Isabel Chacon, who will graduate from the school in May, said the school had given her a new sense of direction since she lost her vision six years ago due to complications from diabetes.
"I am really happy. Its a great feeling helping patients," the 33-year-old said.
After completing high school, 46-year-old Spaniard Ricardo Velesar struggled to hold down a job as a degenerative eye disease slowly robbed him of his sight.
His prospects changed dramatically, however, when he knocked on the door of Spain’s national association for the blind.
The organisation — known as ONCE by its Spanish acronym — put Velesar to work in 1990 selling tickets for its daily lottery and provided him with a seeing eye dog once he became completely blind.
He has earned enough at the job to buy an apartment and support his wife, whom he met through ONCE and who is also blind, and their six-year-old daughter.
“I am very grateful because thanks to the sale of the tickets I have been able to raise a family, I have a stable job that is very dignified,” Velesar said as he bantered with a steady stream of clients at his heated sales booth located by a metro exit in Madrid’s bustling Manuel Becerra square.
“I have been able to have a very normal life. I don’t know what my life would be like without ONCE,” added Velesar, who has retinitis pigmentosa, an inherited degenerative eye disease.
He is one of 20,000 lottery ticket sellers employed by ONCE across the country, all of them visually impaired or with some other disability.
ONCE was founded 75 years ago with the goal of helping blind people work for a living and not become dependent on public support.
It has since expanded its mandate to help people with any type of disability.
Last year, ONCE won the Prince of Asturias Concord prize, regarded as Spain’s Nobel prize, the jury citing its “extraordinary” work, which “enhanced the dignity and quality of life of millions of disabled people in Spain”.
Other international initiatives have followed ONCE’s example, the prize jury added.
ONCE finances itself through the sale of tickets for its own lottery which has annual sales of about 1.9 billion euros ($2.6 billion).
Half the money goes to prizes and the rest is spent on providing services ranging from employment to rehabilitation and specialised education.
Aside from employing ticket sellers, ONCE owns fully or in part 29 firms that hire disabled people and it lobbies businesses to take on workers.
Among its companies is a news agency, an industrial laundry, a hotel chain and temp agency that supplies cleaners and security guards to offices.
ONCE created 7,100 jobs for disabled people last year even as Spain’s jobless rate hit 26 percent as the country struggled with the fallout from the collapse of a decade-long property bubble in 2008.
It employs just over 65,000 people in total.
“I think we have taken a great weight off of the state administration.
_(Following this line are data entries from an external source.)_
(* ===== verification/GuestSafety.v ===== *)
(** * What a guest edit leaves behind

    The requests of internal/adapters/openwrt/wifi_guest.go write to the sections
    of the guest network and to nothing else but the home network's prefix
    length; one that fails has taken back every key it wrote, or says which it
    could not. *)

From S2P Require Import Prelude GoStrings GoNet Effects Network Uci Firewall Stage Discipline Lan Routes Devices DeviceSources.
From S2P Require Import WiFi WiFiGuest GuestIsolation GuestWrite GuestMade GuestStage GuestMem.

(** ** The keys of a draft *)

(** The key a command writes to. *)
Definition key_of_arg (arg : string) : string := match Cut "=" arg with Some (k, _) => k | None => arg end.

(** What [uci revert key] takes back: the key, and everything in it. *)
Definition covers (key k : string) : bool := String.eqb k key || HasPrefix (key +:+ ".") k.

(** The keys written to and not taken back since. *)
Definition kept (s : gset string) (e : event) : gset string :=
  match e with
  | Did (Exec ["uci"; verb; arg]) r =>
      if negb (is_ok (r : res string)) then s
      else if String.eqb verb "revert" then filter (fun k => covers arg k = false) s
      else if writes verb then {[key_of_arg arg]} ∪ s else s
  | _ => s
  end.

(** The guest network's own: its sections, and the length the home network's
    prefix is given. *)
Definition guest_arg (arg : string) : bool :=
  contains [lanAssignKey; lanAssignKey +:+ "=" +:+ Itoa guestAssign] arg ||
  match Cut "." (entry_of arg) with Some (c, s) => isGuestSection c s | None => false end.

Definition guest_only (o : op) : Prop :=
  match o with
  | Exec ("uci" :: verb :: arg :: _) => writes verb || String.eqb verb "revert" = true -> guest_arg arg = true
  | WriteFile _ _ | Rename _ _ | Remove _ | WriteTemp _ _ => False
  | _ => True
  end.

Abbreviation gobs := (wp (fun _ => guest_only) kept).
We have based our model on being active people, of living from our own efforts,” said ONCE president Miguel Carballeda who began his career at the organisation as a lottery ticket seller.
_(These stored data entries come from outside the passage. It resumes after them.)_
Lemma tell_told edits :
  Forall well_cut edits -> forall l t,
  hearing l (tell before m was will uplink whole t edits)
    (fun _ r => forall rows, r = Ok rows -> Forall masked rows /\
       forall acc, kept_up t acc -> forall l1 e l2, edits = l1 ++ e :: l2 -> key e ∉ (key <$> l1) ++ tSeen t ->
       told (acc ++ rows) e).
Proof.
  induction 1 as [|e edits He Hes IH]; intros l t; cbn [tell].
  { intros rows [= <-]. split; [done|]. intros acc _ [|? ?] ? ?; discriminate. }
  eapply hearing_try; [by apply tellOne_told|]. intros l1 [rows t'] (Hm & Hseen & Ht). cbn [fst snd] in *.
  eapply hearing_try; [apply IH|]. intros l2 more [Hm' Hmore] x [= <-].
  split; [by apply Forall_app|]. intros acc Hacc. destruct (Ht acc Hacc) as [Hacc' He'].
  rewrite (assoc_L (++)). intros [|e0 k1] e1 k2 [= <- E] Hnot.
  - eapply told_more; [|by apply list_subseteq_app_l]. apply He'. set_solver.
  - eapply Hmore; [done|exact E|]. set_solver.
Qed.
End Told.

(** ** The whole draft *)

(** The two sides of the edit's key differ: another value of an option, or a
    section that is on one side only. *)
Definition differs (was will : gmap string string) (e : stagedEdit) : Prop :=
  if nonempty (option_ e) then get was (key e) <> get will (key e)
  else nonempty (get was (key e)) <> nonempty (get will (key e)).

Lemma worded_nonempty values e v : nonempty (worded values e v) = nonempty v.
Proof.
  unfold worded. destruct (_ && nonempty v) eqn:H; [|done]. apply andb_prop in H as [[_ H1]%andb_prop H2]. by rewrite H1, H2.
Qed.

Lemma changeRow_differs was will uplink e :
  differs was will e -> exists row, changeRow was will uplink e = Some row /\ Detail row = key e.
Proof.
  intros Hd. unfold changeRow. destruct (String.eqb (worded _ _ _) _) eqn:E; [exfalso|by eexists].
  apply String.eqb_eq in E. revert Hd. unfold differs. destruct (nonempty (option_ e)) eqn:Ho; intros Hne; apply Hne.
  - revert E. unfold worded. by rewrite Ho.
  - apply (f_equal nonempty) in E. by rewrite !worded_nonempty in E.
Qed.

Section Draft.
Context (before : string -> string -> bool) (m : networkManager).
Context {W : Type} (h : router W) (w : W).

(** What the router printed for [uci changes], taken apart. *)
Definition draft_edits : list stagedEdit :=
  match result h (exec_cmd ["uci"; "changes"]) w with Ok out => parseStagedEdits out | Err _ => [] end.

(** What it said of the draft's keys, on disk and in the draft. *)
Definition draft_sides : gmap string string * gmap string string :=
  result h (bothSides m draft_edits (configsOf draft_edits) ∅ ∅) (after h (exec_cmd ["uci"; "changes"]) w).

Lemma draft_edits_cut : Forall well_cut draft_edits.
Proof. unfold draft_edits. case_match; [apply parseStagedEdits_cut|constructor]. Qed.

(** The rows are those of a walk over the edits with both sides at hand. *)
Lemma StagedChanges_walk rows :
  result h (StagedChanges before m) w = Ok rows ->
  exists uplink w', let whole := wholeEntries draft_sides.1 draft_sides.2 uplink draft_edits in
    result h (tell before m draft_sides.1 draft_sides.2 uplink whole (mkTelling [] [] None false) draft_edits) w' = Ok rows.
Proof.
  unfold StagedChanges, draft_sides, draft_edits. destruct (negb (runs m)); [discriminate|].
  rewrite result_bind. destruct (result h (exec_cmd _) w) as [out|e]; [|discriminate].
  destruct (parseStagedEdits out) as [|e edits] eqn:E; [by exists "", w|].
  rewrite !result_bind. cbv zeta. eauto.
Qed.

(** What the walk says of an edit, or of a row. *)
Lemma StagedChanges_told rows :
  result h (StagedChanges before m) w = Ok rows ->
  Forall masked rows /\
  exists uplink, let whole := wholeEntries draft_sides.1 draft_sides.2 uplink draft_edits in
    forall l1 e l2, draft_edits = l1 ++ e :: l2 -> key e ∉ key <$> l1 ->
    told draft_sides.1 draft_sides.2 uplink whole rows e.
Proof.
  intros (uplink & w' & Hw)%StagedChanges_walk. cbv zeta in Hw.
  pose proof (hearing_sound h _ w' _ (tell_told before m _ _ uplink _ _ draft_edits_cut [] _) rows Hw) as [Hm Ht].
  split; [done|]. exists uplink. intros whole l1 e l2 E Hnew.
  refine (Ht [] (kept_up_start _ _) l1 e l2 E _). cbn [tSeen]. by rewrite app_nil_r.
Qed.


End Draft.

(** ** Drafts in memory *)

(** What [uci changes] prints, the keys on disk and in the draft, and the order of
    the firewall's rules before and after. *)
Record memory_draft := mkMemoryDraft {
  mdChanges : list string; mdDisk : gmap string string; mdDraft : gmap string string;
  mdOrder : list string; mdNewOrder : list string }.

Definition found (values : gmap string string) (k : string) : res string :=
  match values !! k with Some v => Ok v | None => Err (Errorf "uci: Entry not found" []) end.
Definition rules_of (ids : list string) : string :=
  Join (String "010" "") ((fun s => "firewall." +:+ s +:+ "=rule") <$> ids).

(** Every section goes by its internal name, so [uci show] answers for none of the
    keys and each is asked for. *)
Definition draft_router (d : memory_draft) : router unit :=
  mkRouter unit (fun o w => (match o return ans o with
    | MkdirTemp _ => Ok "/tmp/d"
    | Symlink _ _ => Ok tt
    | Exec ["uci"; "changes"] => Ok (Join (String "010" "") (mdChanges d))
    | Exec ["uci"; "-q"; "-X"; "show"; _] => Ok (rules_of (mdNewOrder d))
    | Exec ["uci"; "-q"; "-c"; _; "-X"; "show"; _] => Ok (rules_of (mdOrder d))
    | Exec ["uci"; "-q"; "show"; _] => Ok ""
    | Exec ["uci"; "-q"; "-c"; _; "show"; _] => Ok ""
    | Exec ["uci"; "-q"; "get"; k] => found (mdDraft d) k
    | Exec ["uci"; "-q"; "-c"; _; "get"; k] => found (mdDisk d) (TrimPrefix committedPrefix k)
    | o => refuse o
    end, w)).

Definition panel : networkManager := mkManager true true "".
Definition said_of (d : memory_draft) : res (list ConfigChange) :=
  result (draft_router d) (StagedChanges (fun _ _ => true) panel) tt.

(** A rule that rejects, second in the list. *)
Definition guard : gmap string string :=
  list_to_map [("firewall.cfg0392bd", "rule"); ("firewall.cfg0392bd.name", "Guard"); ("firewall.cfg0392bd.src", "wan");
               ("firewall.cfg0392bd.target", "REJECT")].
Definition opened : gmap string string := <["firewall.cfg0392bd.target" := "ACCEPT"]> guard.

Definition edited : memory_draft :=
  mkMemoryDraft ["firewall.cfg0392bd.target='ACCEPT'"] guard opened ["cfg0292bd"; "cfg0392bd"] ["cfg0292bd"; "cfg0392bd"].


(** The password of a network changed. *)
Definition rekeyed : memory_draft :=
  mkMemoryDraft ["wireless.default_radio0.key='correct horse'"]
    (list_to_map [("wireless.default_radio0", "wifi-iface"); ("wireless.default_radio0.key", "battery staple")])
    (list_to_map [("wireless.default_radio0", "wifi-iface"); ("wireless.default_radio0.key", "correct horse")]) [] [].
Definition rekeyed_row : ConfigChange :=
  mkChange "Wi-Fi password" "wireless.wifiNet.key" "••••" "••••" true "wireless.default_radio0.key" "".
The strategy aims to leverage people’s abilities, “with the idea that we should be valued for what we have and not for what we lack,” he said.
ONCE also provides training to help disabled people more employable.
It translates textbooks into braille for those attending university and it operates a physiotherapy school for blind students, whose graduates are in high demand.
Classes are smaller than at other physiotherapy schools in Spain to give students more hours of hands-on practice.
A maximum of 24 students graduate from the school each year and all of them find work in their field after completing the four-year degree.
Graduates are successful not because blind people have a better sense of touch as many people mistakenly believe, but because they receive a higher level of training than those at other schools, the director of the school, Javier Sainz de Murieta, said.
“They either get extra training or else the whole world will prefer someone without a disability,” he said.
Isabel Chacon, who will graduate from the school in May, said the school had given her a new sense of direction since she lost her vision six years ago due to complications from diabetes.
“I am really happy. Its a great feeling helping patients,” the 33-year-old said.